> WHAT YOU NEED TO DO: Transcribe all of the records precisely as they are presented.

> ENTRIES PROVIDED:

(** The argument list of the deferred companion, by binding mode. *)
Definition deferred_arguments (kind : DeferredProcedureKind)
    (args : list lbValue) (result : lbValue) : M (lbProcedure S) (list lbValue) :=
  let in_args := args in
  let by_ptr :=
    match kind with
    | DeferredProcedure_in_by_ptr
    | DeferredProcedure_out_by_ptr
    | DeferredProcedure_in_out_by_ptr => true
    | _ => false
    end in
  result_as_args ←
    match kind with
    | DeferredProcedure_none => mret []
    | DeferredProcedure_in_by_ptr | DeferredProcedure_in =>
        mret in_args                                  (* array_clone *)
    | DeferredProcedure_out_by_ptr | DeferredProcedure_out =>
        lb_value_to_array result
    | DeferredProcedure_in_out_by_ptr | DeferredProcedure_in_out =>
        out_args ← lb_value_to_array result;
        mret (in_args ++ out_args)
    end;
  if by_ptr then
    foldM (λ done_ arg,
             arg_ptr ← lb_address_from_load_or_generate_local arg;
             mret (done_ ++ [arg_ptr]))
          [] result_as_args
  else mret result_as_args.
(** [df.loc[d]]: the row at label [d], a series labelled by the columns.
    The program only reads labels of the frame's own axis; for any other
    label pandas raises [KeyError], rendered here as the empty series. *)
Definition loc (df : DataFrame) (d : Z) : gmap string Z :=
  match get_loc (index df) d with
  | Some i => (λ c : list Z, default 0 (c !! i)) <$> data df
  | None => ∅
  end.

(** [df.loc[d] = s]: every column takes the value [s] has under its label.
    With a label that is not on the axis pandas appends a row. *)
Definition set_loc (df : DataFrame) (d : Z) (s : gmap string Z) : DataFrame :=
  match get_loc (index df) d with
  | Some i =>
      {| index := index df;
         data := map_imap (λ p c, Some (<[i := default 0 (s !! p)]> c)) (data df) |}
  | None =>
      {| index := index df ++ [d];
         data := map_imap (λ p c, Some (c ++ [default 0 (s !! p)])) (data df) |}
  end.

(** [df.loc[d, p] = q] for a label [d] on the axis and a column [p] of the
    frame, the only use the program makes of it. *)
Definition set_at (df : DataFrame) (d : Z) (p : string) (q : Z) : DataFrame :=
  match get_loc (index df) d with
  | Some i => {| index := index df; data := alter (λ c, <[i := q]> c) p (data df) |}
  | None => df
  end.

(** [a + b] and [a - b] on series that carry the same labels. *)
Definition series_add (a b : gmap string Z) : gmap string Z := map_zip_with Z.add a b.
Definition series_sub (a b : gmap string Z) : gmap string Z := map_zip_with Z.sub a b.

(** [a + b] on two columns of one frame: they share the axis, so the
    alignment is positional. *)
Definition column_add (a b : list Z) : list Z := zip_with Z.add a b.
(** * Simple uptime monitor: probe loop, backoff, sample window, ordering

    A shallow embedding of the monitoring core of [main.py]:
    [tcp_ping], [MonitorThread.run], [Sparkline.push] and the percentile of
    [Sparkline._redraw], [HostPanel.start] and [HostPanel._apply_result],
    and [App._sort_panels].

    Numbers.  Python [int] is [Z].  Python [float] is modelled by exact
    rationals [Q]: the float operations the monitor performs on seconds and
    milliseconds are comparison, [min], [max], multiplication by a power of
    two and one subtraction, of which only the subtraction rounds in
    binary64.  The one float product that is truncated to an integer,
    [int(len(xs) * 0.95)], is also evaluated in binary64
    ([Sparkline.p95_index_binary64]). *)

From Stdlib Require Import ZArith QArith Qround Qminmax Floats.
From Stdlib Require Import List Bool Lia String Ascii DecimalString.
From Stdlib Require Import Sorting.Sorted Sorting.Permutation.
Import ListNotations.

(* ------------------------------------------------------------------ *)
(** * Python values *)

Module Py.

(** [x or d] for a float-or-None [x] and a float [d]: [None] and [0.0] are
    falsy. *)
Definition or_else (x : option Q) (d : Q) : Q :=
  match x with
  | None => d
  | Some q => if Qeq_bool q 0 then d else q
  end.

(** [x or d] for two floats. *)
Definition for_else (x d : Q) : Q := if Qeq_bool x 0 then d else x.

End Py.

(* ------------------------------------------------------------------ *)
(** * Core logic *)

(** What the network does to one connection attempt: [s.connect] returns
    after some milliseconds, or raises an exception with a message. *)
Inductive connect_behaviour : Type :=
| Connects (latency_ms : Q)
| Raises (msg : string).

(** What [socket.socket(...)] and [s.settimeout(timeout)] do, on the two
    lines that precede the [try] of [tcp_ping]: they succeed, or one of
    them raises (no socket can be made; the timeout does not fit the
    platform's time type). *)
Inductive setup_behaviour : Type :=
| SetupOk
| SetupRaises (msg : string).

(** How a call of [tcp_ping] ends: with the triple it returns, or with an
    exception that escapes it. *)
Inductive ping_result : Type :=
| Returned (r : bool * option Q * option string)
| Escaped (msg : string).

(** The [try] statement of [tcp_ping] (lines 46-60):
    [(ok, latency_ms | None, error | None)].  Every exception of [connect]
    is caught there and turned into the failure triple. *)
Definition tcp_ping_try (net : connect_behaviour) : bool * option Q * option string :=
  match net with
  | Connects latency => (true, Some latency, None)
  | Raises e => (false, None, Some e)
  end.

(** [tcp_ping]: the socket is made and its timeout is set outside the
    [try], so an exception of these two lines escapes the function. *)
Definition tcp_ping (setup : setup_behaviour) (net : connect_behaviour) : ping_result :=
  match setup with
  | SetupRaises msg => Escaped msg
  | SetupOk => Returned (tcp_ping_try net)
  end.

> ANSWER SPACE:
(** The argument list of the deferred companion, by binding mode. *)
Definition deferred_arguments (kind : DeferredProcedureKind)
    (args : list lbValue) (result : lbValue) : M (lbProcedure S) (list lbValue) :=
  let in_args := args in
  let by_ptr :=
    match kind with
    | DeferredProcedure_in_by_ptr
    | DeferredProcedure_out_by_ptr
    | DeferredProcedure_in_out_by_ptr => true
    | _ => false
    end in
  result_as_args ←
    match kind with
    | DeferredProcedure_none => mret []
    | DeferredProcedure_in_by_ptr | DeferredProcedure_in =>
        mret in_args                                  (* array_clone *)
    | DeferredProcedure_out_by_ptr | DeferredProcedure_out =>
        lb_value_to_array result
    | DeferredProcedure_in_out_by_ptr | DeferredProcedure_in_out =>
        out_args ← lb_value_to_array result;
        mret (in_args ++ out_args)
    end;
  if by_ptr then
    foldM (λ done_ arg,
             arg_ptr ← lb_address_from_load_or_generate_local arg;
             mret (done_ ++ [arg_ptr]))
          [] result_as_args
  else mret result_as_args.
(** [df.loc[d]]: the row at label [d], a series labelled by the columns.
    The program only reads labels of the frame's own axis; for any other
    label pandas raises [KeyError], rendered here as the empty series. *)
Definition loc (df : DataFrame) (d : Z) : gmap string Z :=
  match get_loc (index df) d with
  | Some i => (λ c : list Z, default 0 (c !! i)) <$> data df
  | None => ∅
  end.

(** [df.loc[d] = s]: every column takes the value [s] has under its label.
    With a label that is not on the axis pandas appends a row. *)
Definition set_loc (df : DataFrame) (d : Z) (s : gmap string Z) : DataFrame :=
  match get_loc (index df) d with
  | Some i =>
      {| index := index df;
         data := map_imap (λ p c, Some (<[i := default 0 (s !! p)]> c)) (data df) |}
  | None =>
      {| index := index df ++ [d];
         data := map_imap (λ p c, Some (c ++ [default 0 (s !! p)])) (data df) |}
  end.

(** [df.loc[d, p] = q] for a label [d] on the axis and a column [p] of the
    frame, the only use the program makes of it. *)
Definition set_at (df : DataFrame) (d : Z) (p : string) (q : Z) : DataFrame :=
  match get_loc (index df) d with
  | Some i => {| index := index df; data := alter (λ c, <[i := q]> c) p (data df) |}
  | None => df
  end.

(** [a + b] and [a - b] on series that carry the same labels. *)
Definition series_add (a b : gmap string Z) : gmap string Z := map_zip_with Z.add a b.
Definition series_sub (a b : gmap string Z) : gmap string Z := map_zip_with Z.sub a b.

(** [a + b] on two columns of one frame: they share the axis, so the
    alignment is positional. *)
Definition column_add (a b : list Z) : list Z := zip_with Z.add a b.
(** * Simple uptime monitor: probe loop, backoff, sample window, ordering

    A shallow embedding of the monitoring core of [main.py]:
    [tcp_ping], [MonitorThread.run], [Sparkline.push] and the percentile of
    [Sparkline._redraw], [HostPanel.start] and [HostPanel._apply_result],
    and [App._sort_panels].

    Numbers.  Python [int] is [Z].  Python [float] is modelled by exact
    rationals [Q]: the float operations the monitor performs on seconds and
    milliseconds are comparison, [min], [max], multiplication by a power of
    two and one subtraction, of which only the subtraction rounds in
    binary64.  The one float product that is truncated to an integer,
    [int(len(xs) * 0.95)], is also evaluated in binary64
    ([Sparkline.p95_index_binary64]). *)

From Stdlib Require Import ZArith QArith Qround Qminmax Floats.
From Stdlib Require Import List Bool Lia String Ascii DecimalString.
From Stdlib Require Import Sorting.Sorted Sorting.Permutation.
Import ListNotations.

(* ------------------------------------------------------------------ *)
(** * Python values *)

Module Py.

(** [x or d] for a float-or-None [x] and a float [d]: [None] and [0.0] are
    falsy. *)
Definition or_else (x : option Q) (d : Q) : Q :=
  match x with
  | None => d
  | Some q => if Qeq_bool q 0 then d else q
  end.

(** [x or d] for two floats. *)
Definition for_else (x d : Q) : Q := if Qeq_bool x 0 then d else x.

End Py.

(* ------------------------------------------------------------------ *)
(** * Core logic *)

(** What the network does to one connection attempt: [s.connect] returns
    after some milliseconds, or raises an exception with a message. *)
Inductive connect_behaviour : Type :=
| Connects (latency_ms : Q)
| Raises (msg : string).

(** What [socket.socket(...)] and [s.settimeout(timeout)] do, on the two
    lines that precede the [try] of [tcp_ping]: they succeed, or one of
    them raises (no socket can be made; the timeout does not fit the
    platform's time type). *)
Inductive setup_behaviour : Type :=
| SetupOk
| SetupRaises (msg : string).

(** How a call of [tcp_ping] ends: with the triple it returns, or with an
    exception that escapes it. *)
Inductive ping_result : Type :=
| Returned (r : bool * option Q * option string)
| Escaped (msg : string).

(** The [try] statement of [tcp_ping] (lines 46-60):
    [(ok, latency_ms | None, error | None)].  Every exception of [connect]
    is caught there and turned into the failure triple. *)
Definition tcp_ping_try (net : connect_behaviour) : bool * option Q * option string :=
  match net with
  | Connects latency => (true, Some latency, None)
  | Raises e => (false, None, Some e)
  end.

(** [tcp_ping]: the socket is made and its timeout is set outside the
    [try], so an exception of these two lines escapes the function. *)
Definition tcp_ping (setup : setup_behaviour) (net : connect_behaviour) : ping_result :=
  match setup with
  | SetupRaises msg => Escaped msg
  | SetupOk => Returned (tcp_ping_try net)
  end.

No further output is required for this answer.